| Work instruction |
Wherever the string "gmap" turns up in the data, copy the whole line.

| Material shown |

(** * McapUnindexedIterableSource: the in-memory reader for unindexed MCAP files

    A shallow embedding of [McapUnindexedIterableSource] (its [initialize],
    [messageIterator] and [getBackfillMessages] methods and the
    [processRecord] closure of [initialize]) together with the properties
    its specification states about them. *)

From Stdlib Require Import ZArith Lia Permutation Sorted.
From stdpp Require Import base decidable option list gmap strings pretty.

Local Open Scope Z_scope.

(** ** JavaScript [Map]: a finite map that remembers insertion order

    Iterating a JS [Map] visits the entries in the order in which their keys
    were first inserted; [set] on a key that is present replaces the value in
    place. *)
Module JsMap.
Section JsMap.
Context {K V : Type} `{EqDecision K}.

Definition t : Type := list (K * V).

Definition empty : t := [].

Fixpoint get (m : t) (k : K) : option V :=
  match m with
  | [] => None
  | (k', v) :: m' => if decide (k = k') then Some v else get m' k
  end.

Fixpoint set (m : t) (k : K) (v : V) : t :=
  match m with
  | [] => [(k, v)]
  | (k', v') :: m' =>
      if decide (k = k') then (k, v) :: m' else (k', v') :: set m' k v
  end.

Definition has (m : t) (k : K) : bool := bool_decide (is_Some (get m k)).

Definition keys (m : t) : list K := map fst m.
Definition values (m : t) : list V := map snd m.
Definition entries (m : t) : list (K * V) := m.
End JsMap.
Arguments t : clear implicits.
End JsMap.

(** ** Time values of the rostime package *)

(** Modelled from the spec: [Time] and its helpers ([fromNanoSec],
    [compare], [isLessThan], [isGreaterThan], [isTimeInRangeInclusive]) are
    imported by the source from the rostime package and not defined in it.
    A time is the structured form [{ sec, nsec }] of a nanosecond count:
    [fromNanoSec] splits a BigInt with BigInt [/] and [%], which truncate
    towards zero; [compare] is negative, zero or positive as the first time
    is before, equal to or after the second (the difference of the seconds,
    or of the nanoseconds when the seconds agree); a time is in a range when
    it is neither before its start nor after its end. *)
Record Time : Type := mkTime { sec : Z; nsec : Z }.

#[global] Instance Time_eq_dec : EqDecision Time.
Proof. solve_decision. Defined.

Definition fromNanoSec (ns : Z) : Time :=
  {| sec := Z.quot ns 1000000000; nsec := Z.rem ns 1000000000 |}.

Definition compare (left right : Time) : Z :=
  let secDiff := sec left - sec right in
  if decide (secDiff ≠ 0) then secDiff else nsec left - nsec right.

Definition isLessThan (left right : Time) : bool :=
  bool_decide (compare left right < 0).

Definition isGreaterThan (left right : Time) : bool :=
  bool_decide (compare left right > 0).

Definition isTimeInRangeInclusive (time start end_ : Time) : bool :=
  if bool_decide (compare start time > 0) || bool_decide (compare end_ time < 0)
  then false else true.

(** ** Records of the MCAP stream

    Only the record kinds [processRecord] distinguishes carry their fields;
    every other kind falls into the [default] branch. *)
Record Schema : Type := mkSchema {
  schema_id : Z;
  schema_name : string;
  schema_encoding : string;
  schema_data : list Byte.byte
}.

Record Channel : Type := mkChannel {
  channel_id : Z;
  channel_schemaId : Z;
  channel_topic : string;
  channel_messageEncoding : string;
  channel_metadata : gmap string string
}.

Record Message : Type := mkMessage {
  message_channelId : Z;
  message_sequence : Z;
  message_logTime : Z;
  message_publishTime : Z;
  message_data : list Byte.byte
}.

Inductive TypedMcapRecord : Type :=
  | RHeader (profile : string) (library : string)
  | RMetadata (name : string) (metadata : gmap string string)
  | RSchema (s : Schema)
  | RChannel (c : Channel)
  | RMessage (m : Message)
  | ROther (type : string).

(** [_.isEqual] on two records is deep equality: the same fields with the
    same contents (byte for byte for the data, entry for entry for the
    metadata map). *)
#[global] Instance byte_eq_dec : EqDecision Byte.byte := Byte.byte_eq_dec.

#[global] Instance Schema_eq_dec : EqDecision Schema.
Proof. solve_decision. Defined.

#[global] Instance Channel_eq_dec : EqDecision Channel.
Proof. solve_decision. Defined.

(** ** What [initialize] builds *)

Record MessageEvent : Type := mkMessageEvent {
  topic : string;
  receiveTime : Time;
  publishTime : Time;
  message : list Byte.byte;
  sizeInBytes : Z;
  schemaName : string
}.

#[global] Instance MessageEvent_eq_dec : EqDecision MessageEvent.
Proof. solve_decision. Defined.

Inductive Severity : Type := SevError | SevWarn | SevInfo.

Record PlayerAlert : Type := mkAlert {
  severity : Severity;
  alert_message : string;
  alert_tip : option string;
  alert_error : option string
}.

Record Metadata : Type := mkMetadata {
  metadata_name : string;
  metadata_metadata : gmap string string
}.

Record TopicStats : Type := mkTopicStats { numMessages : nat }.

Record TopicWithDecodingInfo : Type := mkTopic {
  topic_name : string;
  topic_messageEncoding : string;
  topic_schemaName : option string;
  topic_schemaData : option (list Byte.byte);
  topic_schemaEncoding : option string
}.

| Problem solution |
From stdpp Require Import base decidable option list gmap strings pretty.
  channel_metadata : gmap string string
  | RMetadata (name : string) (metadata : gmap string string)
  metadata_metadata : gmap string string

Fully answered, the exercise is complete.